А тот: левой рукой залез к себе под поневу и стегно, лоб наморщив, чешет шумно; что-то неладное, не слыша патриарха, заподозрил и в его сторону глаз от листа скосил, не прекращая чиркать правой по бумаге.
— Чадо!.. да ты пошто это всё зудишься-то, а? — спрашивает патриарх. — В который уже раз слышу, молчу, ну, думаю, и сколько ж можно!.. Чесотка, что ли, одолела?

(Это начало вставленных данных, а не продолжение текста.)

(* ===== verification/Utf8.v ===== *)
(** * UTF-8 well-formedness

    The byte sequences RFC 3629 admits, as a decidable predicate on byte
    strings, and the fact that makes the cut in
    [TaskExecutor::read_stdout_tail] safe: a well-formed string cut anywhere
    is well-formed again once the continuation bytes at its head are dropped. *)

From S2P Require Import Prelude.

(** [((unsigned char)b & 0xC0) == 0x80]: the test the code uses for a
    continuation byte. *)
Definition is_continuation (b : ascii) : bool := Z.land (uchar b) 0xC0 =? 0x80.

Definition byte_in (lo hi : Z) (b : ascii) : bool := (lo <=? uchar b) && (uchar b <=? hi).

(** The number of continuation bytes a lead byte announces with the range of
    the first of them (RFC 3629, section 4); [None] for a byte that starts no
    character. *)
Definition utf8_lead (b : ascii) : option (nat * (Z * Z)) :=
  let n := uchar b in
  if n <=? 0x7F then Some (0%nat, (0x80, 0xBF))
  else if byte_in 0xC2 0xDF b then Some (1%nat, (0x80, 0xBF))
  else if n =? 0xE0 then Some (2%nat, (0xA0, 0xBF))
  else if byte_in 0xE1 0xEC b then Some (2%nat, (0x80, 0xBF))
  else if n =? 0xED then Some (2%nat, (0x80, 0x9F))
  else if byte_in 0xEE 0xEF b then Some (2%nat, (0x80, 0xBF))
  else if n =? 0xF0 then Some (3%nat, (0x90, 0xBF))
  else if byte_in 0xF1 0xF3 b then Some (3%nat, (0x80, 0xBF))
  else if n =? 0xF4 then Some (3%nat, (0x80, 0x8F))
  else None.

(** The automaton: [k] continuation bytes are still expected, the next one in
    [lo, hi]. *)
Fixpoint utf8_run (k : nat) (lo hi : Z) (s : string) : bool :=
  match s with
  | EmptyString => match k with O => true | S _ => false end
  | String b s =>
      match k with
      | O => match utf8_lead b with
             | Some (n, (lo', hi')) => utf8_run n lo' hi' s
             | None => false
             end
      | S k => byte_in lo hi b && utf8_run k 0x80 0xBF s
      end
  end.

Definition valid_utf8 (s : string) : bool := utf8_run 0 0x80 0xBF s.

(** [std::string::substr(n)] for [n <= size()]. *)
Fixpoint str_drop (n : nat) (s : string) : string :=
  match n, s with
  | S n, String _ s => str_drop n s
  | _, _ => s
  end.

(** Dropping the leading continuation bytes. *)
Fixpoint drop_continuation (s : string) : string :=
  match s with
  | String b s' => if is_continuation b then drop_continuation s' else s
  | EmptyString => EmptyString
  end.

(** ** Lemmas *)

Lemma is_continuation_spec b : is_continuation b = byte_in 0x80 0xBF b.
Proof. destruct b as [[] [] [] [] [] [] [] []]; reflexivity. Qed.

Lemma utf8_lead_not_continuation b r : utf8_lead b = Some r → is_continuation b = false.
Proof. destruct b as [[] [] [] [] [] [] [] []]; vm_compute; congruence. Qed.

Lemma utf8_lead_ranges b n lo hi :
  utf8_lead b = Some (n, (lo, hi)) → 0x80 ≤ lo ∧ hi ≤ 0xBF.
Proof. unfold utf8_lead. intros. repeat case_match; simplify_eq; lia. Qed.

Lemma valid_utf8_no_leading s : valid_utf8 s = true → drop_continuation s = s.
Proof.
  destruct s as [|b s]; [done|]. unfold valid_utf8; simpl.
  destruct (utf8_lead b) as [[n [lo hi]]|] eqn:E; [|done]. intros _.
  by rewrite (utf8_lead_not_continuation _ _ E).
Qed.

Lemma byte_in_continuation lo hi b :
  0x80 ≤ lo → hi ≤ 0xBF → byte_in lo hi b = true → is_continuation b = true.
Proof.
  intros ??. rewrite is_continuation_spec. unfold byte_in.
  rewrite !andb_true_iff, !Z.leb_le. lia.
Qed.

(** In the middle of a character, the pending continuation bytes are exactly
    what [drop_continuation] removes. *)
Lemma drop_continuation_run k lo hi s :
  0x80 ≤ lo → hi ≤ 0xBF → utf8_run k lo hi s = true →
  valid_utf8 (drop_continuation s) = true.
Proof.
  revert k lo hi. induction s as [|b s IH]; intros k lo hi Hlo Hhi; [done|].
  destruct k as [|k].
  - intros H. by rewrite valid_utf8_no_leading.
  - simpl. rewrite andb_true_iff. intros [Hb Hs].
    rewrite (byte_in_continuation _ _ _ Hlo Hhi Hb). eapply (IH k); [| |done]; lia.
Qed.

(** Cutting a well-formed string anywhere and dropping the leading
    continuation bytes gives a well-formed string. *)
Lemma drop_continuation_drop_run n k lo hi s :
  0x80 ≤ lo → hi ≤ 0xBF → utf8_run k lo hi s = true →
  valid_utf8 (drop_continuation (str_drop n s)) = true.
Proof.
  revert k lo hi s. induction n as [|n IH]; intros k lo hi s Hlo Hhi Hs.
  - by eapply drop_continuation_run.
  - destruct s as [|b s]; [done|]. destruct k as [|k]; simpl in *.
    + destruct (utf8_lead b) as [[m [lo' hi']]|] eqn:E; [|done].
      apply utf8_lead_ranges in E as [??]. by eapply IH.
    + apply andb_true_iff in Hs as [_ Hs]. eapply (IH k); [| |done]; lia.
Qed.

Lemma drop_continuation_drop n s :
  valid_utf8 s = true → valid_utf8 (drop_continuation (str_drop n s)) = true.
Proof. by apply drop_continuation_drop_run. Qed.

(** How much can be lost: at most three bytes. *)
Fixpoint leading_continuation (s : string) : nat :=
  match s with
  | String b s' => if is_continuation b then S (leading_continuation s') else 0
  | EmptyString => 0
  end.

Lemma drop_continuation_length s :
  (String.length (drop_continuation s) + leading_continuation s = String.length s)%nat.
Proof. induction s as [|b s IH]; simpl; [done|]. destruct (is_continuation b); simpl; lia. Qed.

Lemma leading_continuation_run k lo hi s :
  utf8_run k lo hi s = true → (leading_continuation s ≤ k)%nat.
Proof.
  revert k lo hi. induction s as [|b s IH]; intros k lo hi; simpl; [lia|].
  destruct k as [|k].
  - destruct (utf8_lead b) as [[m [lo' hi']]|] eqn:E; [|done].
    by rewrite (utf8_lead_not_continuation _ _ E).
  - rewrite andb_true_iff. intros [_ Hs]. apply IH in Hs. destruct (is_continuation b); lia.
Qed.

Lemma utf8_lead_count b n r : utf8_lead b = Some (n, r) → (n ≤ 3)%nat.
Proof. unfold utf8_lead. intros. repeat case_match; simplify_eq; lia. Qed.

Lemma leading_continuation_drop_run n k lo hi s :
  (k ≤ 3)%nat → utf8_run k lo hi s = true → (leading_continuation (str_drop n s) ≤ 3)%nat.
Proof.
  revert k lo hi s. induction n as [|n IH]; intros k lo hi s Hk Hs.
  - apply leading_continuation_run in Hs. simpl. lia.
  - destruct s as [|b s]; [simpl; lia|]. destruct k as [|k]; simpl in *.
    + destruct (utf8_lead b) as [[m [lo' hi']]|] eqn:E; [|done].
      apply utf8_lead_count in E. by eapply IH.
    + apply andb_true_iff in Hs as [_ Hs]. eapply (IH k); [lia|done].
Qed.

Lemma leading_continuation_drop n s :
  valid_utf8 s = true → (leading_continuation (str_drop n s) ≤ 3)%nat.
Proof. apply leading_continuation_drop_run. lia. Qed.

Lemma str_drop_length n s : (String.length (str_drop n s) = String.length s - n)%nat.
Proof. revert s. induction n as [|n IH]; intros [|c s]; simpl; try done. Qed.

(** Dropping is taking a suffix. *)
Definition str_suffix (t s : string) : Prop := ∃ p, s = p +:+ t.

Lemma str_drop_suffix n s : str_suffix (str_drop n s) s.
Proof.
  revert s. induction n as [|n IH]; intros s; [by exists ""|].
  destruct s as [|c s]; [by exists ""|]. destruct (IH s) as [p Hp].
  exists (String c p). simpl. by apply (f_equal (String c)).
Qed.

Lemma drop_continuation_suffix s : str_suffix (drop_continuation s) s.
Proof.
  induction s as [|b s [p Hp]]; simpl; [by exists ""|].
  destruct (is_continuation b); [|by exists ""].
  exists (String b p). by apply (f_equal (String b)).
Qed.

Lemma str_suffix_trans a b c : str_suffix a b → str_suffix b c → str_suffix a c.
Proof. intros [p ->] [q ->]. exists (q +:+ p). by rewrite str_app_assoc. Qed.

#[export] Hint Resolve str_drop_suffix drop_continuation_suffix str_suffix_trans : taskforge.

(** ASCII text is well-formed. *)
Lemma ascii_valid_utf8 s : (∀ c, str_In c s → uchar c ≤ 0x7F) → valid_utf8 s = true.
Proof.
  unfold valid_utf8. induction s as [|b s IH]; intros Hs; simpl; [done|].
  unfold utf8_lead. rewrite (proj2 (Z.leb_le (uchar b) 0x7F)) by (apply Hs; by left).
  apply IH. intros c Hc. apply Hs. by right.
Qed.

Lemma utf8_run_app k lo hi s t : utf8_run k lo hi s = true → valid_utf8 t = true → utf8_run k lo hi (s +:+ t) = true.
Proof.
  revert k lo hi. induction s as [|b s IH]; intros k lo hi Hs Ht; simpl in *; [by destruct k, t|].
  destruct k as [|k].
  - destruct (utf8_lead b) as [[n [lo' hi']]|]; [by apply IH|done].
  - apply andb_true_iff in Hs as [-> Hs]. by apply IH.
Qed.

Lemma valid_utf8_app s t : valid_utf8 s = true → valid_utf8 t = true → valid_utf8 (s +:+ t) = true.
Proof. apply utf8_run_app. Qed.

Lemma fmt_int_utf8 z : valid_utf8 (fmt_int z) = true.
Proof.
  assert (Hdigits : ∀ z, 0 ≤ z → valid_utf8 (fmt_int z) = true).
  { intros y Hy. apply ascii_valid_utf8. intros c Hc.
    pose proof (proj1 (str_forallb_In _ _) (fmt_int_digits y Hy) c Hc) as Hd.
    unfold is_digit in Hd. bool_to_prop. lia. }
  destruct z as [|p|p]; [by apply Hdigits..|].
  change (fmt_int (Z.neg p)) with ("-" +:+ fmt_int (Z.pos p)). apply valid_utf8_app; [done|]. by apply Hdigits.
Qed.

#[export] Hint Resolve valid_utf8_app fmt_int_utf8 : taskforge.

Руку из-под рясы вынул дьяк неторопно, с места на место переставил ею на столе чернильницу; и ещё раз переставил — теперь вернул её прежнему месту; молчит.
— Пиши вот, — говорит владыка, укоризненно на дьяка наглядевшись. — Где ты?..
— А-а…
— А-а… Бедные люди, — начал патриарх, вспомнив, на чём остановился, — от таких законопреступных людей бедные насилуеми и оскверняемы и порабощаемы бывают, и ниоткуда ж избавленья приемлют. И к нам о том ни о чем не пишешь. И мы, слыша о таком пребеззаконном деле, слезно скорбим, что по грехом под паствою нашею такие богомерзкие и человеком гнусные дела совершаютца…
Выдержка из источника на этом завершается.